REQUIRED WORK. Retype, word for word, each line between the lines holding "-> bool) (l" and "induction errors as", inclusive, and leave the rest of the data alone.

(Saved data entries)
■ ■ ■ ■
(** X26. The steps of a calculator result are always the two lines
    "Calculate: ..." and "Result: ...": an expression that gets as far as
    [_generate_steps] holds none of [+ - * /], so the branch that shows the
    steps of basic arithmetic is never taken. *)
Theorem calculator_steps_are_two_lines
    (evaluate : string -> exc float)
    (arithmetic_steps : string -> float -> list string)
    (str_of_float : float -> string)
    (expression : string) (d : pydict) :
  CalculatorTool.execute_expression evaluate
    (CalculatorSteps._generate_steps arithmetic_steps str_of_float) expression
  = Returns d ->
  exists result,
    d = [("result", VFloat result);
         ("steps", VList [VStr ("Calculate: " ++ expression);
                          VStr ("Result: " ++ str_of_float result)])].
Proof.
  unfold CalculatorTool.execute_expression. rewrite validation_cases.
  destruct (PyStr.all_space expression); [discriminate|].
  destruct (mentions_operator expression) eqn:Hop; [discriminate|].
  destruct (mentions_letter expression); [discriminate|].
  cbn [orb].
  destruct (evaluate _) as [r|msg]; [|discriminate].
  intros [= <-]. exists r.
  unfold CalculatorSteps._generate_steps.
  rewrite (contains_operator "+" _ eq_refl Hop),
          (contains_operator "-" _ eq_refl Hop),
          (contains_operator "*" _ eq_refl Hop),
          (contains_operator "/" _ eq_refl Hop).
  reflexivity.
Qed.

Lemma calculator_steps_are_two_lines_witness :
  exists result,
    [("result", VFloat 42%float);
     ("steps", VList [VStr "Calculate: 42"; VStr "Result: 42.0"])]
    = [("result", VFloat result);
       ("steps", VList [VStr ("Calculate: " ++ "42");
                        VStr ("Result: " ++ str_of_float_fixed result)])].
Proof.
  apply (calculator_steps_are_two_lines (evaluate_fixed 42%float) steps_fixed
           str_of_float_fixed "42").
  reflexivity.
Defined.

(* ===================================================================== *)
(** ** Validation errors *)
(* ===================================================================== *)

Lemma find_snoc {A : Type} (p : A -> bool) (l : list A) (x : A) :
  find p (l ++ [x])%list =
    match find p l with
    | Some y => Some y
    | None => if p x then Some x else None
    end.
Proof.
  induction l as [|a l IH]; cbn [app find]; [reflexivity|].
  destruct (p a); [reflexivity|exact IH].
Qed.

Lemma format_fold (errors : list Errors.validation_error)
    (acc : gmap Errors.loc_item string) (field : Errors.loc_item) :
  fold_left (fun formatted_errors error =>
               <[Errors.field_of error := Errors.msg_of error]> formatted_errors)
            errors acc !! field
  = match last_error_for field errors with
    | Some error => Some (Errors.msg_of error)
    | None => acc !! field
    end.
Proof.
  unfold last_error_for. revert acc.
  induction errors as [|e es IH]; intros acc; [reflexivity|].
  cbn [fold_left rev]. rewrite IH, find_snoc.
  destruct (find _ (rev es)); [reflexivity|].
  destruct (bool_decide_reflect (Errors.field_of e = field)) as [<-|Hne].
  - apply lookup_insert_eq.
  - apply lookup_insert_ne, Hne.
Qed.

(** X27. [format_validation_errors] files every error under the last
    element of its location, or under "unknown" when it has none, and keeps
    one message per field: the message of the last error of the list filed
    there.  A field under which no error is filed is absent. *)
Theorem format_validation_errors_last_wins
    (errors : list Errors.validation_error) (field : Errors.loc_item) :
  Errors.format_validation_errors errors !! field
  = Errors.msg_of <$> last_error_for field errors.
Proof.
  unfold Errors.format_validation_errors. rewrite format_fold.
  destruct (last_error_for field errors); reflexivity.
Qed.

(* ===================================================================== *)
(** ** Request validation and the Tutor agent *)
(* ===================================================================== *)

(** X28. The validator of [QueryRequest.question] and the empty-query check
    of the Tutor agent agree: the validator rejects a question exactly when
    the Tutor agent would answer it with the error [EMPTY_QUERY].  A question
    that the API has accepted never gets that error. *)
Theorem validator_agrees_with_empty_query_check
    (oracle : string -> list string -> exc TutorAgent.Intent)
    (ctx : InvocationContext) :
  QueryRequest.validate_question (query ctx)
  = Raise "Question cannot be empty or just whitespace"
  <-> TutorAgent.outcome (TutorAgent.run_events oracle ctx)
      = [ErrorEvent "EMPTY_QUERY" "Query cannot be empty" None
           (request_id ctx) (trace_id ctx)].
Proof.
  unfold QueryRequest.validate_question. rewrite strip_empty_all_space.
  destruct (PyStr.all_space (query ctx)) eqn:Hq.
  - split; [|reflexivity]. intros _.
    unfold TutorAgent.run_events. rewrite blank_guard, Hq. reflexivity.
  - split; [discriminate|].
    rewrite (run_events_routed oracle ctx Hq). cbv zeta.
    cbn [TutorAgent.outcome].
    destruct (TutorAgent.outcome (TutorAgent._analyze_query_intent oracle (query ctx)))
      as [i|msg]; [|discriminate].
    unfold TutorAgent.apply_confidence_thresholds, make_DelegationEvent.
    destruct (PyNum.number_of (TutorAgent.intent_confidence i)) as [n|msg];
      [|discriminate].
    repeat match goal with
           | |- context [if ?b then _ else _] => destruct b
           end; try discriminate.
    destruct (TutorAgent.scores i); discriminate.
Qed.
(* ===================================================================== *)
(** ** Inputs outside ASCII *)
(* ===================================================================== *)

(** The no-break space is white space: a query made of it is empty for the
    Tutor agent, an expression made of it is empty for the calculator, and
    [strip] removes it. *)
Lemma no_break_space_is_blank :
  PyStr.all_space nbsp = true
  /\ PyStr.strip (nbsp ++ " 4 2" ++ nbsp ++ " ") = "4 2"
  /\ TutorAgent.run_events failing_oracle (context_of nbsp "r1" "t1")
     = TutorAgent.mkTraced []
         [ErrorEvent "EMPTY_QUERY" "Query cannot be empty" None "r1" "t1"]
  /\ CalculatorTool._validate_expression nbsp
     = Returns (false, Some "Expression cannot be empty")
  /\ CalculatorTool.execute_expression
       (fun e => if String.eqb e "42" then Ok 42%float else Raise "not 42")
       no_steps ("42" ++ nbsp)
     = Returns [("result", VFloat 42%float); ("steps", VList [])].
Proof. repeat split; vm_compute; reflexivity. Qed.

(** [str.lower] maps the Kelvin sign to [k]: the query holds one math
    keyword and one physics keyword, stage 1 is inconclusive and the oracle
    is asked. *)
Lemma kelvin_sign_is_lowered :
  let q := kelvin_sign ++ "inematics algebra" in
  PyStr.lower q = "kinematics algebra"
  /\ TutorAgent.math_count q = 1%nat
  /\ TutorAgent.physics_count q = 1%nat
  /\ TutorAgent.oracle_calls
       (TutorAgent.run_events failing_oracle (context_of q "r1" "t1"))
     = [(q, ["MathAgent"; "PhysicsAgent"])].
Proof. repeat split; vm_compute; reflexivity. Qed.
■ ■ ■ ■
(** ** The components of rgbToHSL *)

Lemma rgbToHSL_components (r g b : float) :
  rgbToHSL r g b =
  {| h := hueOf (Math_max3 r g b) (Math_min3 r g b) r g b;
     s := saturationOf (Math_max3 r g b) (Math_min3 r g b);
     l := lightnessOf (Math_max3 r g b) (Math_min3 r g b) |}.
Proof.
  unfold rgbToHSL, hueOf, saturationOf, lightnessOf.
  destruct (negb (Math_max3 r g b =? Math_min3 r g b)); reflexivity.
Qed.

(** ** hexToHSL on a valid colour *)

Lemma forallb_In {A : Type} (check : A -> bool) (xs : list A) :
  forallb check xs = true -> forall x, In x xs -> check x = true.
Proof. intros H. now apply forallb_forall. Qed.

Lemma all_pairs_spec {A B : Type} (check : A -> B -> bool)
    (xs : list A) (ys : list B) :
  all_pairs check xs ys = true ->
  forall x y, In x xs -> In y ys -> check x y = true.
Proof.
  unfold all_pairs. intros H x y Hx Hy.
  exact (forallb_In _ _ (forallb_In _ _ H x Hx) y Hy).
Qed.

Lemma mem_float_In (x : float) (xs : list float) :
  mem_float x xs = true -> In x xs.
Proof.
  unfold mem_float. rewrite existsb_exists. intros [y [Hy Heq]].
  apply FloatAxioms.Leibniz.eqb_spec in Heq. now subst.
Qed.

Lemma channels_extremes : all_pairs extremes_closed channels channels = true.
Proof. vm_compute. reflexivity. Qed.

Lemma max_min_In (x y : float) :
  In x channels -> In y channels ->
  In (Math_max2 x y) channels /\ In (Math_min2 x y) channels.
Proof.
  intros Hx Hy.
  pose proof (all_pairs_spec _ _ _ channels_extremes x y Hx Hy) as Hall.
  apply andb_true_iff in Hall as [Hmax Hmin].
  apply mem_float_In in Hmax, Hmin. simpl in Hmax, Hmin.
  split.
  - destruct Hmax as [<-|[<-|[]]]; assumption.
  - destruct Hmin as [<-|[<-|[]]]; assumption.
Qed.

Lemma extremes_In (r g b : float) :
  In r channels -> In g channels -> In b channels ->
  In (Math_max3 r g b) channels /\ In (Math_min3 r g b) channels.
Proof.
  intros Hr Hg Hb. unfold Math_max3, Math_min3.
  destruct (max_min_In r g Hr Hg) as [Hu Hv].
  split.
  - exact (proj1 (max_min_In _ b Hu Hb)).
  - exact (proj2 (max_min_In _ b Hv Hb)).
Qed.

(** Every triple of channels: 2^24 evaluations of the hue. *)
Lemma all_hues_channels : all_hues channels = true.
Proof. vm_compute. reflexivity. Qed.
■ ■ ■ ■
ANSWER TO THIS PROBLEM.
Lemma find_snoc {A : Type} (p : A -> bool) (l : list A) (x : A) :
  find p (l ++ [x])%list =
    match find p l with
    | Some y => Some y
    | None => if p x then Some x else None
    end.
Proof.
  induction l as [|a l IH]; cbn [app find]; [reflexivity|].
  destruct (p a); [reflexivity|exact IH].
Qed.

Lemma format_fold (errors : list Errors.validation_error)
    (acc : gmap Errors.loc_item string) (field : Errors.loc_item) :
  fold_left (fun formatted_errors error =>
               <[Errors.field_of error := Errors.msg_of error]> formatted_errors)
            errors acc !! field
  = match last_error_for field errors with
    | Some error => Some (Errors.msg_of error)
    | None => acc !! field
    end.
Proof.
  unfold last_error_for. revert acc.
  induction errors as [|e es IH]; intros acc; [reflexivity|].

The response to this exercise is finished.